The Metagalactic X-ray Background

In previous example we’ve calculated the UV background spectrum at a single redshift. Here, we’ll compute the X-ray background evolution over time, and fast!

import ares
import numpy as np
import matplotlib.pyplot as pl

# Parameters for population of stellar mass BHs
params = \
{
 'source_type': 'bh',
 'Tmin': 1e4,
 'spectrum_type': 'mcd',
 'source_mass': 10.,
 'approx_xrb': False,      # Solve the RTE!
 'discrete_xrb': True,     # Look in $ARES/input/optical_depth for lookup table
 'redshift_bins': 400,     # Sample redshift interval with this many points
}

# Initialize RadiationBackground instance
rad = ares.solvers.UniformBackground(**params)

# Compute X-ray flux at all redshifts and photon energies
z, E, fluxes = rad.XrayBackground()

Now, we have the cosmic X-ray background flux at all redshifts, z, and photon energies, E. So, the variable fluxes above is a 2-D array with dimensions (len(z), len(E)). If we wanted to plot the background spectrum at a few redshifts we could do:

for i in range(0, 400, 100):
    pl.loglog(E, fluxes[i], label=r'$z=%.3g$' % z[i])

pl.legend()
pl.xlabel(ares.util.labels['E'])
pl.ylabel(ares.util.labels['flux'])

Computing the Heating/Ionization Rate Density

With fluxes in hand, we can compute the heating rate density and/or ionization rate density at each redshift straightforwardly:

heat = np.zeros_like(z)
ioniz = np.zeros_like(z)

for i, redshift in enumerate(z):
    heat[i] = rad.igm.HeatingRate(redshift, xray_flux=fluxes[i])
    ioniz[i] = rad.igm.IonizationRateIGM(redshift, xray_flux=fluxes[i])

Then, plot the results via:

pl.semilogy(z, heat)

or

pl.semilogy(z, ioniz)

These values could be used as input to cosmological simulations, just beware that by default the values returned by HeatingRate and IonizationRateIGM are rates, not rate coefficients, i.e., they have units of \(\mathrm{erg} \ \mathrm{s}^{-1} \ \mathrm{cm}^{-3}\) for the heating rate density, and \(\mathrm{s}^{-1}\) for the ionization rate density.

Tabulating the Optical Depth

The above example relied on a pre-existing table of the IGM optical depth over redshift and photon energy, hence the parameter discrete_xrb, which tells ares to go looking in $ARES/input/optical_depth for lookup tables. This technique was outlined originally in Appendix C of Haardt & Madau (1996).

The shape of the lookup table is defined by the minimum and maximum redshift (10 and 40 by default), the number of redshift bins used to sample that interval, redshift_bins, the minimum and maximum photon energies (0.2 and 30 keV by default), and the number of photon energies (determined iteratively from the redshift and energy intervals and the value of redshift_bins).

To make optical depth tables of your own, see $ARES/examples/generate_optical_depth_tables.py. By default, ares generates tables assuming the IGM is fully neutral, but that is not required. See Section 3 of Mirocha (2014) for more discussion of this technique.

A more complete example can be found in $ARES/tests/test_cxrb_generator.py.

Alternative Methods

The technique outlined above is the fastest way to integrate the cosmological radiative transfer equation (RTE), but it assumes that we can tabulate the optical depth ahead of time.

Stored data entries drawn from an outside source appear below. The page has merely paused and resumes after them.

Lemma sync_path_calm k P :
  key k → stable P → (∀ s, P s → dirs_ready k s) → calm P (sync_path_directories self (fs_path self k)) (λ _ _, P).
Proof.
  intros Hk Hs Hd. unfold sync_path_directories. destruct (parent_of_key k Hk) as [relative Hp]. rewrite Hp. cbn [ok_or].
  rewrite path_strip_app. cbn [ok_or with_context].
  assert (∀ s n, P s → fa_root self ++ take n relative ∈ fs_dirs s) as Hin.
  { intros s n HP. apply (Hd s HP _ Hp).
    replace (fa_root self ++ take n relative) with (take (length (fa_root self) + n) (fa_root self ++ relative)).
    - apply ancestors_take.
    - rewrite take_app. f_equal; [by apply take_ge; lia|]. f_equal. lia. }
  apply calm_keep_try; [done| |by intros _; apply sync_components_calm].
  apply sync_directory_calm; [done|]. intros s HP. specialize (Hin s 0 HP). by rewrite take_0, app_nil_r in Hin.
Qed.

Lemma create_parent_calm k P :
  key k → stable P → calm P (create_parent_directories self (fs_path self k))
    (λ _ r s, P s ∧ (r = Ok tt → dirs_ready k s)).
Proof.
  intros Hk Hs. unfold create_parent_directories. destruct (parent_of_key k Hk) as [relative Hp]. rewrite Hp. cbn [ok_or].
  eapply (calm_neutral _ _ _ _ (λ _ _ x s, x = inl tt → dirs_ready k s)); [done| |].
  - intros s x s' Hi HP (ds & Hds & -> & Hx & He). split; [|split; [done|]].
    + apply (dirs_neutral self mutable immutable); [|exact He]. intros k' Hk' Hin.
      by apply (key_not_ancestor self _ _ k' k _ Hk' Hk Hp), Hds.
    + intros Hok parent Hpar. rewrite Hp in Hpar. simplify_eq. auto.
  - intros x s1 s2. assert (stable (λ s, P s ∧ (x = inl tt → dirs_ready k s))) as Hs'.
    { apply stable_and; [done|]. intros s s' Hi Hd Hr Hx. by eapply stable_dirs_ready; eauto. }
    destruct x as [[]|e]; cbn [io_lift bind].
    + eapply calm_weaken; [apply (sync_path_calm k (λ s, P s ∧ dirs_ready k s)); [done|auto|by intros s [_ ?]]|..].
      * intros s [? Hd]. auto.
      * intros _ r s [? ?]. auto.
    + apply calm_ret; [done|]. by intros s [? ?].
Qed.

(** ** Temporary files *)

(** Only temporary files change. *)
Record temp_change (s s' : FsState) : Prop := {
  tc_locks : fs_locks s' = fs_locks s;
  tc_dirs : fs_dirs s' = fs_dirs s;
  tc_entries p : is_tmp p = false → fs_entries s' !! p = fs_entries s !! p;
  tc_files i n : fs_inodes s !! i = Some n → fs_temps s !! i = None → fs_inodes s' !! i = Some n ∧ fs_temps s' !! i = None
}.
Definition insensitive (P : FsState → Prop) : Prop := ∀ s s', P s → temp_change s s' → P s'.

(** A temporary file of this process whose content satisfies [Φ]. *)
Definition holds_temp (t : NamedTempFile) (Φ : Inode → Prop) (s : FsState) : Prop :=
  is_tmp (nt_path t) = true ∧ fs_temps s !! nt_inode t = Some me ∧ ∃ n, fs_inodes s !! nt_inode t = Some n ∧ Φ n.
Lemma stable_holds t Φ : stable (holds_temp t Φ).
Proof.
  intros s s' _ (Hp & Ht & n & Hn & Hf) Hr. destruct (rl_temps _ _ _ _ _ _ Hr _ Ht) as [Ht' Hn'].
  split; [done|]. split; [done|]. exists n. by rewrite Hn', Hn.
Qed.
#[local] Hint Resolve stable_holds : core.

Lemma tmp_entries_same s s' :
  (∀ p, is_tmp p = false → fs_entries s' !! p = fs_entries s !! p) →
  ∀ k, key k → fs_entries s' !! fs_path self k = fs_entries s !! fs_path self k.
Proof. intros He k Hk. apply He. by eapply fs_path_not_tmp. Qed.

What if instead we wanted to study the radiation background in a decreasingly opaque IGM? Well, we can solve the RTE at several photon energies in turn:

E = np.logspace(2.5, 4.5, 100)

To determine the background intensity at \(z=10\) due to the same BH population as above, we could do something like:

# Function describing evolution of IGM ionized fraction with respect to redshift
# (fully ionized for all time in this case, meaning IGM is optically thin)
xofz = lambda z: 1.0

# Compute flux at z=10 and each observed energy due to emission from
# sources at 10 <= z <= 20.
F = [rad.AngleAveragedFlux(10., nrg, zf=20., xavg=xofz) for nrg in E]

pl.loglog(E, F)

You’ll notice that computing the background intensity is much slower when we do not pre-compute the IGM optical depth.

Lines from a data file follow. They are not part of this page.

Fixpoint flush_list (d : path) (rest : path) : list path :=
  match rest with [] => [] | c :: rest => (d ++ [c]) :: flush_list (d ++ [c]) rest end.
Lemma flush_list_in d rest n : n < length rest → d ++ take (S n) rest ∈ flush_list d rest.
Proof.
  revert d n; induction rest as [|c rest IH]; intros d n Hn; simpl in *; [lia|]. destruct n as [|n]; simpl.
  - rewrite take_0. by left.
  - right. change (c :: take (S n) rest) with ([c] ++ take (S n) rest). rewrite app_assoc. apply IH. lia.
Qed.
Lemma progress_weaken ds ds' s : (∀ d, d ∈ ds' → d ∈ ds) → progress ds s → progress ds' s.
Proof. intros Hin (Hs & HPs & Hd). split; [done|]. split; [done|]. auto. Qed.
Lemma sync_components_here d rest ds tr s :
  (∀ s n, dirs_ready self k s → d ++ take n rest ∈ fs_dirs s) → progress ds s →
  rg_here (λ _ r s', r = Ok tt → progress (flush_list d rest ++ ds) s') (sync_components d rest) tr s.
Proof.
  revert d ds tr s; induction rest as [|c rest IH]; intros d ds tr s Hd Hs; cbn [sync_components].
  - intros s' Hu _. by eapply progress_kept.
  - eapply here_bind; [apply sync_directory_here; [|exact Hs]; intros s0 Hr; specialize (Hd s0 1 Hr); simpl in Hd; by rewrite take_0 in Hd|].
    intros tr1 [[]|e] s1 Hs1; [|intros s' Hu Hok; done].
    eapply rg_weaken; [done| |apply IH; [|by apply Hs1]].
    + intros tr2 r s2 Hs2 Hok. eapply progress_weaken; [|by apply Hs2]. simpl. set_solver.
    + intros s0 n Hr. rewrite <-app_assoc. apply (Hd s0 (S n) Hr).
Qed.

Lemma sync_path_here tr s :
  stored b s → P s → rg_here (λ _ r s', r = Ok tt → durable b s' ∧ P s') (sync_path_directories self place) tr s.
Proof.
  intros Hs HPs. unfold sync_path_directories. destruct (parent_of_key self mutable immutable k Hk) as [relative Hp].
  rewrite Hp. cbn [ok_or]. rewrite path_strip_app. cbn [ok_or with_context].
  assert (∀ s n, dirs_ready self k s → fa_root self ++ take n relative ∈ fs_dirs s) as Hin.
  { intros s0 n Hd. apply (Hd _ Hp).
    replace (fa_root self ++ take n relative) with (take (length (fa_root self) + n) (fa_root self ++ relative)).
    - apply ancestors_take.
    - rewrite take_app. f_equal; [by apply take_ge; lia|]. f_equal. lia. }
  assert (progress [] s) as Hnone by (split; [done|]; split; [done|]; by intros d ?%not_elem_of_nil).
  eapply here_bind; [apply sync_directory_here; [|exact Hnone]; intros s0 Hd; specialize (Hin s0 0 Hd); by rewrite take_0, app_nil_r in Hin|].
  intros tr1 [[]|e] s1 Hs1; [|intros s' Hu Hok; done].
  eapply rg_weaken; [done| |apply sync_components_here; [exact Hin|by apply Hs1]].
  intros tr2 r s2 Hs2 Hok. destruct (Hs2 Hok) as (Hst & HPs2 & Hsync). split; [|done]. split; [done|].
  assert (∀ n, n ≤ length relative → synced (fa_root self ++ take n relative) s2) as Hall.
  { intros n Hn. apply Hsync, elem_of_app. destruct n as [|n]; [right; rewrite take_0, app_nil_r; by left|left; by apply flush_list_in]. }
  split.
  - specialize (Hall (length relative) ltac:(lia)). rewrite take_ge in Hall by lia. by apply Hall.
  - intros d Hw. pose proof Hw as (parent & Hpar & Hanc & Hlen). rewrite Hp in Hpar. simplify_eq. unfold ancestors in Hanc.
    apply elem_of_list_to_set, list_elem_of_fmap in Hanc as (n & -> & Hn%elem_of_seq). rewrite length_app in Hn.
    rewrite length_take, length_app in Hlen. rewrite take_app, take_ge in Hw |- * by lia.
    remember (n - length (fa_root self)) as m eqn:Em. destruct m as [|m]; [lia|].
    apply (Hall m ltac:(lia)); [done|]. destruct (lookup_lt_is_Some_2 relative m ltac:(lia)) as [c Hc].
    rewrite (take_S_r _ _ _ Hc), app_assoc. unfold path_parent. rewrite removelast_last.
    by destruct ((fa_root self ++ take m relative) ++ [c]) eqn:E; [destruct (fa_root self ++ take m relative)|].
Qed.
End flushing.

(** ** The operations *)

Abbreviation durable_if_ok b := (λ (_ : trace) (r : result unit) s, r = Ok tt → durable b s).

Lemma mine_true : mine (λ _, True).
Proof. by intros s s'. Qed.
Lemma here_err b e tr s : rg_here (durable_if_ok b) (Ret (Err e)) tr s.
Proof. intros s' Hu Hok. done. Qed.
Lemma here_ok b tr s : durable b s → rg_here (durable_if_ok b) (Ret (Ok tt)) tr s.
Proof. intros Hd s' Hu _. by eapply durable_kept. Qed.
Lemma sync_ok_here b P tr s :
  mine P → stored b s → P s →
  rg_here (λ _ r s', r = Ok tt → durable b s' ∧ P s') (let! _ := sync_path_directories self place in Ret (Ok tt)) tr s.
Proof.
  intros HP Hs HPs. eapply here_bind; [by apply sync_path_here|]. intros tr1 [[]|e] s1 Hs1 s' Hu Hok; [|done].
  destruct (Hs1 eq_refl) as [Hd HPs1]. split; [by eapply durable_kept|]. apply (HP s1); [apply Hd|done|apply Hu].
Qed.

(** Renaming a flushed temporary file to the object stores it. *)
Lemma persisted_stored b t s :
  may_write self immutable me k s → inv s → dirs_ready self k s → holds_temp me t (flushed_with b) s →
  stored b (persisted t place s).
Proof.
  intros Hw Hi Hd (Htmp & Htemp & n & Hn & Hb & Hsync).
  assert (fs_guar self mutable immutable me s (persisted t place s)) as Hg by (by eapply persist_guar).
  split; [by eapply guar_keeps_inv|]. split; [intros parent Hp; apply (Hd parent Hp)|].
  exists (nt_inode t), n. split; [|done]. rewrite persisted_entries by (by apply (key_ne_tmp self mutable immutable)).
  by rewrite decide_True.
Qed.

(** Dropping the temporary file, and releasing the lock, keep the object durable. *)
Lemma drop_durable b t s :
  holds_temp me t (flushed_with b) s → durable b s →
  durable b (with_temps (delete (nt_inode t)) (set_entry (nt_path t) None s)).
Proof.
  intros (Htmp & Htemp & _) Hd. apply (durable_kept (S me) b s); [|done]. split.
  - apply (drop_temp_guar self mutable immutable me t s Htemp Htmp). lia.
  - trans (set_entry (nt_path t) None s); [|by apply entry_kept_same]. apply entry_kept_set. intros _. apply not_eq_sym.
    by apply (key_ne_tmp self mutable immutable).
Qed.
Lemma release_durable b i s : durable b s → durable b (with_locks (release me i) s).
Proof.
  apply (durable_kept (S me)). split; [apply (release_guar self mutable immutable me i s); lia|by apply entry_kept_same].
Qed.
Lemma unlock_here b h tr s :
  durable b s → rg_here (durable_if_ok b) (let! _ := io_request (FUnlock h) in Ret (Ok tt)) tr s.
Proof.
  intros Hd s1 x s2 Hu Hx. split; [done|]. destruct x as [[]|e]; cbn [io_lift bind]; [|apply here_err].
  apply (durable_kept _ _ _ _ Hu) in Hd. apply here_ok.
  destruct Hx as [[[? ?] _]|[_ Hx]]; [done|]. destruct h; subst; [by apply release_durable|done].
Qed.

Let’s compare this to an IGM with evolving ionized fraction:

# Here's a function describing the ionization evolution for a scenario
# in which reionization is halfway done at z=10 and somewhat extended.
xofz2 = lambda z: ares.util.xHII_tanh(z, zr=10., dz=4.)

# Compute fluxes
F2 = [rad.AngleAveragedFlux(10., nrg, zf=20., xavg=xofz2) for nrg in E]

# Plot results
pl.loglog(E, F2)

# Add some nice axes labels
pl.xlabel(ares.util.labels['E'])
pl.ylabel(ares.util.labels['flux'])

Notice how the plot of F2 has been hardened by neutral absorption in the IGM!